23 agosto, 2007

Evangelio del domingo 26 de agosto de 2007


Evangelio
Lectura del santo Evangelio según san Lucas (13, 22-30)

Gloria a ti, Señor.

En aquel tiempo, Jesús iba enseñando por ciudades y pueblos, mientras se encaminaba a Jerusalén.
Alguien le preguntó: “Señor, ¿es verdad que son pocos los que se salvan?”
Jesús le respondió: “Esfuércense por entrar por la puerta, que es angosta, pues yo les aseguro que muchos tratarán de entrar y no podrán. Cuando el dueño de la casa se levante de la mesa y cierre la puerta, ustedes se quedarán afuera y se pondrán a tocar la puerta, diciendo: ‘¡Señor, ábrenos!’ Pero él les responderá: ‘No sé quiénes son ustedes’.
Entonces le dirán con insistencia: ‘Hemos comido y bebido contigo y tú has enseñado en nuestras plazas’. Pero él replicará: ‘Yo les aseguro que no sé quiénes son ustedes. Apártense de mí, todos ustedes los que hacen el mal’. Entonces llorarán ustedes y se desesperarán, cuando vean a Abraham, a Isaac, a Jacob y a todos los profetas en el Reino de Dios, y ustedes se vean echados fuera.

Vendrán muchos del oriente y del poniente, del norte y del sur, y participarán en el banquete del Reino de Dios. Pues los que ahora son los últimos, serán los primeros; y los que ahora son los primeros, serán los últimos”. Palabra del Señor. Gloria a ti, Señor Jesús.


Es una de las lectura más duras del Evangelio a mi criterio. Porque ser cristiano, radicalmente cristiano, no es absolutamente fácil. Por eso, al escuchar esta Palabra, uno se siente un cristiano descafeinado.

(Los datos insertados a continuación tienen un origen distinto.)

Section FlagValues.
Context `{Encode} `{Paths} `{SourceMaps} `{FileSystem} `{Logging}.

Lemma flag_value x s : get_flag x s = (fst (get_flag x s), s).
Proof. rewrite <- (get_flag_pure x s) at 3. destruct (get_flag x s); reflexivity. Qed.

End FlagValues.

(** Replaces a read of the accessor [x] by its value; the state is the
    same after it. *)
Ltac pure_flag x s :=
  let E := fresh in
  pose proof (flag_value x s) as E; cbn [get_flag] in E; rewrite E; clear E.

Section SaveBuildMode.
Context `{Encode} `{Paths} `{SourceMaps} `{FileSystem} `{Logging}.

(** [save] past its guards when building: the task, the source-map block,
    the write or the copy of the artifact, the write of the map. *)
Lemma save_build dir f w :
  validated dir f w = true ->
  pathEquals (File.srcPath f) (savePath_of dir f)
  && negb (modified f || emits_sourceMap f w) = false ->
  pathEquals (File.srcPath f) (savePath_of dir f)
  && negb (Js.truthy (fst (overwrite (f, w)))) = false ->
  WorkingMode.has (Global.workingMode (globals w)) WorkingMode.clean = false ->
  WorkingMode.has (Global.workingMode (globals w)) WorkingMode.preview = false ->
  save dir (f, w)
  = let sp := savePath_of dir f in
    let smp := match File.sourceMapData f with
               | None => Js.JUndefined
               | Some d =>
                 if negb (data_truthy (Some d)) then Js.JStr ""
                 else if Js.truthy (fst (sourceMapInline (f, w))) then Js.JBool false
                 else Js.or (fst (sourceMapPath (f, w))) (Js.JStr (sp +:+ ".map"))
               end in
    let em := emits_sourceMap f w in
    let w1 := mkWorld (globals w) (S (nextTask w))
                (trace w ++ [BeginAsync (nextTask w)
                               (if modified f || em then "Save: {file}" else "Copy: {file}")
                               (getDisplayName sp)]) in
    match save_sourceMap sp smp em (f, w1) with
    | (inl e, s) => (inl e, s)
    | (inr fin, s1) =>
      match (if modified f || em
             then match save_content em s1 with
                  | (inl e, s) => (inl e, s)
                  | (inr b, s) =>
                    (inr tt, (fst s, mkWorld (globals (snd s)) (nextTask (snd s))
                                       (trace (snd s) ++ [WriteFile sp b])))
                  end
             else (inr tt, (fst s1, mkWorld (globals (snd s1)) (nextTask (snd s1))
                                      (trace (snd s1) ++ [CopyFile (File.srcPath f) sp]))))
      with
      | (inl e, s) => (inl e, s)
      | (inr _, s2) =>
        if negb (Js.truthy (fst (sourceMapInline s2))) && Js.truthy fin
        then (inr (SavePending (mkPendingSave sp (nextTask w) 2)),
              (fst s2, mkWorld (globals (snd s2)) (nextTask (snd s2))
                         (trace (snd s2)
                          ++ [WriteFile (Js.to_string smp)
                                (stringToBuffer (Js.to_string fin) (Js.JStr "utf-8"))])))
        else (inr (SavePending (mkPendingSave sp (nextTask w) 1)), s2)
      end
    end.
Proof.
  intros Hv Hg1 Hg2 Hc Hpr. cbv zeta. unfold emits_sourceMap in *.
  unfold save, mtry, ok, throw, this, global, beginAsync, emit, mbind, State_bind, mret, State_ret.
  cbn [fst snd].
  unfold validated in Hv. rewrite Hc, Hpr.
  destruct (Global.onValidateFile (globals w)) as [h|]; rewrite ?Hv; cbn [negb].
  all: pure_flag FSourceMapEmit (f, w); cbn [fst snd];
    pure_flag FOverwrite (f, w); cbn [fst snd]; rewrite Hg1, Hg2;
    pure_flag FSourceMapInline (f, w); cbn [fst snd];
    pure_flag FSourceMapPath (f, w); cbn [fst snd].
  all: match goal with
       | |- context [save_sourceMap ?a ?b ?c ?s] =>
         destruct (save_sourceMap a b c s) as [[e|fin] s1]; [reflexivity |]
       end.
  all: destruct (modified f || _); cbn [fst snd].
  all: try match goal with
           | |- context [save_content ?c ?s] =>
             destruct (save_content c s) as [[e|b] s2]; [reflexivity |]
           end.
  all: match goal with |- context [sourceMapInline ?s] => pure_flag FSourceMapInline s end;
    cbn [fst snd];
    match goal with |- context [if ?c then _ else _] => destruct c end; reflexivity.
Qed.

End SaveBuildMode.

Section SaveEmission.
Context `{Encode} `{Paths} `{SourceMaps} `{FileSystem} `{Logging}.

Lemma with_sourceMapData_same f : File.with_sourceMapData (File.sourceMapData f) f = f.
Proof. destruct f; reflexivity. Qed.

(** With a string for base, the [sources] loop returns; it touches nothing
    but the file's source-map data. *)
Lemma sources_loop_strings sh b todo : forall done f w,
  exists srcs sm,
    sources_loop sh (Js.JStr b) done todo (f, w)
    = (inr srcs, (File.with_sourceMapData sm f, w)).
Proof.
  induction todo as [|s rest IH]; intros done f w; cbn [sources_loop].
  - exists done, (File.sourceMapData f). rewrite with_sourceMapData_same. reflexivity.
  - unfold mtry, ok, throw, this, global, update, mbind, State_bind, mret, State_ret; simpl.
    assert (E : exists s', match Global.sourceMapSource (globals w) with
                           | Some h => inr (h s f)
                           | None => relativeUrl_loose (Js.JStr b) (Js.JStr s)
                           end = inr s').
    { destruct (Global.sourceMapSource (globals w)); [eauto |].
      rewrite relativeUrl_loose_strings. eauto. }
    destruct E as [s' ->].
    destruct sh as [o|].
    + destruct (IH (done ++ [s'])
                  (File.with_sourceMapData
                     (Some (SMObject (SourceMapObject.with_sources (done ++ s' :: rest) o))) f) w)
        as (srcs & sm & E).
      exists srcs, sm. simpl. rewrite E. reflexivity.
    + destruct (IH (done ++ [s']) f w) as (srcs & sm & E).
      exists srcs, sm. simpl. rewrite E. reflexivity.
Qed.

Lemma or_strings a b : exists x, Js.or (Js.of_option a) (Js.JStr b) = Js.JStr x.
Proof. destruct a as [a|]; unfold Js.or; simpl; [destruct (negb _) |]; eauto. Qed.

Lemma or_root_strings (r : string) a b :
  exists x, Js.or (Js.or (Js.JStr r) (Js.of_option a)) (Js.JStr b) = Js.JStr x.
Proof.
  unfold Js.or at 2. destruct (Js.truthy (Js.JStr r)) eqn:E.
  - unfold Js.or. rewrite E. eauto.
  - apply or_strings.
Qed.

(** The source-map block of [save] on the file [mapped o c]: it returns,
    and touches nothing but the file's source-map data. *)
Lemma save_sourceMap_mapped o c sp mp n t :
  exists fin sm,
    save_sourceMap sp (Js.JStr mp) true (mapped o c, mkWorld (globals overwriting) n t)
    = (inr fin, (File.with_sourceMapData sm (mapped o c), mkWorld (globals overwriting) n t)).
Proof.
  unfold save_sourceMap, sourceMapIncludeFile, sourceMapRoot, global_flag, read, mtry, ok, throw,
    this, global, mbind, State_bind, mret, State_ret, mapped, overwriting.
  cbn [fst snd File.sourceMapData File.own data_truthy negb].
  rewrite lookup_empty, toSourceMapObject_object.
  cbn [globals Global.with_overwrite Global.initial Global.sourceMapIncludeFile
       Global.sourceMapRoot Js.truthy snd fst].
  destruct (or_strings (SourceMapObject.file o) sp) as [x ->].
  rewrite relativeUrl_loose_strings. cbn [File.own fst snd]. rewrite lookup_empty.
  cbn [Global.sourceMapRoot snd globals].
  destruct (or_root_strings (Global.sourceMapRoot (Global.with_overwrite true Global.initial))
              (SourceMapObject.sourceRoot o) mp) as [y ->].
  destruct (sources_loop_strings (Some o) y (SourceMapObject.sources o) []
              (mapped o c) (mkWorld (globals overwriting) n t)) as (srcs & sm & E).
  unfold mapped, overwriting in E. cbn [globals Global.with_overwrite Global.initial] in E.
  rewrite E. clear E.
  unfold sourceMapIncludeSourcesContent, sourceMapIncludeNames, discarded_sourceMapUrl,
    sourceMapInline, sourceMapUrl, global_flag, read, mtry, ok, throw,
    this, global, mbind, State_bind, mret, State_ret.
  cbn [fst snd File.own File.with_sourceMapData]. rewrite !lookup_empty.
  cbn [globals Global.sourceMapIncludeSourcesContent Global.sourceMapIncludeNames
       Global.sourceMapInline Global.sourceMapUrl Global.onValidateSourceMap Js.truthy
       snd fst File.own].
  rewrite relativeUrl_loose_strings.
  eexists _, sm. reflexivity.
Qed.

(** The artifact that [save] writes for [mapped o c], whatever the loop
    made of the file's source-map data. *)
Lemma save_content_mapped o c sm n t :
  save_content true (File.with_sourceMapData sm (mapped o c), mkWorld (globals overwriting) n t)
  = (inr (stringToBuffer (emitSourceMapUrl c Js.JUndefined true) (Js.JStr "utf-8")),
     (File.with_sourceMapData sm (mapped o c), mkWorld (globals overwriting) n t)).
Proof.
  unfold save_content, content, sourceMapInline, sourceMapUrl, encoding, global_flag, read,
    mtry, ok, throw, this, global, mbind, State_bind, mret, State_ret.
  cbn. rewrite !lookup_empty. reflexivity.
Qed.

(** C2 (the code at the failing input): in build mode, for a modified
    [a.js] with source-map data, emission on, inlining off and no
    [sourceMapUrl] supplied, the artifact written to [savePath] is
    [emitSourceMapUrl(content, undefined, true)]: the URL argument is
    [this.sourceMapUrl], which is undefined.  The URL relative from
    [savePath] to the map's path is what the unused binding holds. *)
Theorem save_emits_undefined_url (o : SourceMapObject.t) (c : string) :
  trace (snd (snd (save None (mapped o c, overwriting)))) !! 1%nat
  = Some (WriteFile (savePath_of None (mapped o c))
            (stringToBuffer (emitSourceMapUrl c Js.JUndefined true) (Js.JStr "utf-8")))
  /\ forall finalSourceMapString,
      fst (discarded_sourceMapUrl (savePath_of None (mapped o c))
             (Js.JStr (savePath_of None (mapped o c) +:+ ".map")) finalSourceMapString
             (mapped o c, overwriting))
      = inr (Js.JStr (relativeUrl (savePath_of None (mapped o c))
                        (savePath_of None (mapped o c) +:+ ".map"))).
Proof.
  split.
  - assert (Hem : emits_sourceMap (mapped o c) overwriting = true).
    { unfold emits_sourceMap, sourceMapEmit, global_flag, read, this, global, mbind,
        State_bind, mret, State_ret. cbn. rewrite lookup_empty. reflexivity. }
    assert (Hin : fst (sourceMapInline (mapped o c, overwriting)) = Js.JBool false).
    { unfold sourceMapInline, global_flag, read, this, global, mbind,
        State_bind, mret, State_ret. cbn. rewrite lookup_empty. reflexivity. }
    assert (Hpa : fst (sourceMapPath (mapped o c, overwriting)) = Js.JUndefined).
    { unfold sourceMapPath, global_flag, read, this, global, mbind,
        State_bind, mret, State_ret. cbn. rewrite lookup_empty. reflexivity. }
    assert (Hov : fst (overwrite (mapped o c, overwriting)) = Js.JBool true).
    { unfold overwrite, global_flag, read, this, global, mbind,
        State_bind, mret, State_ret. cbn. rewrite lookup_empty. reflexivity. }
    rewrite save_build; [ | reflexivity | | | reflexivity | reflexivity ].
    2: { rewrite Hem. apply andb_false_r. }
    2: { rewrite Hov. apply andb_false_r. }
    cbv zeta. rewrite Hem, Hin, Hpa.
    change (modified (mapped o c)) with true.
    cbn [orb File.sourceMapData mapped data_truthy negb Js.truthy Js.or].
    fold (mapped o c).
    change overwriting with (mkWorld (globals overwriting) 0 []) at 1 2 3.
    cbn [globals nextTask trace app].
    destruct (save_sourceMap_mapped o c (savePath_of None (mapped o c))
                (savePath_of None (mapped o c) +:+ ".map") 1
                [BeginAsync 0 "Save: {file}" (getDisplayName (savePath_of None (mapped o c)))])
      as (fin & sm & E).
    change (nextTask overwriting) with 0%nat.
    rewrite E, save_content_mapped. cbn [fst snd globals nextTask trace app].
    destruct (negb _ && _); reflexivity.
  - intros finalSourceMapString.
    unfold discarded_sourceMapUrl, sourceMapInline, sourceMapUrl, global_flag, read,
      mtry, ok, throw, this, global, mbind, State_bind, mret, State_ret.
    cbn. rewrite !lookup_empty. cbn. rewrite relativeUrl_loose_strings. reflexivity.
Qed.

Sin embargo, no deja de ser esperanzador y nos invita y exige a ser más humildes si queremos tener un buen sitio en el Reino. Y no olvidemos que el Reino de Dios está en el Cielo, pero que hay que construirlo también aquí. Muchas veces nos dijeron que aguantaramos las penas aquí, que después de la muerte tendríamos la recompensa. Allí los últimos serían los primeros. Y mientras los primeros en la tierra, a hartarse y explotar al resto. Pues no. Es en la tierra, donde los cristianos tenemos que invertir el orden. Para que aquí, no haya primeros ni últimos, sino que todos seamos iguales. ¿Has pensado cuántas personas que hoy señalamos con el dedo pueden que estén mas cerca del Reino de Dios que nosotros mismos? Nuestra Iglesia, que a fin de cuenta somos nosotros, tenemos que tomar buena nota de esto.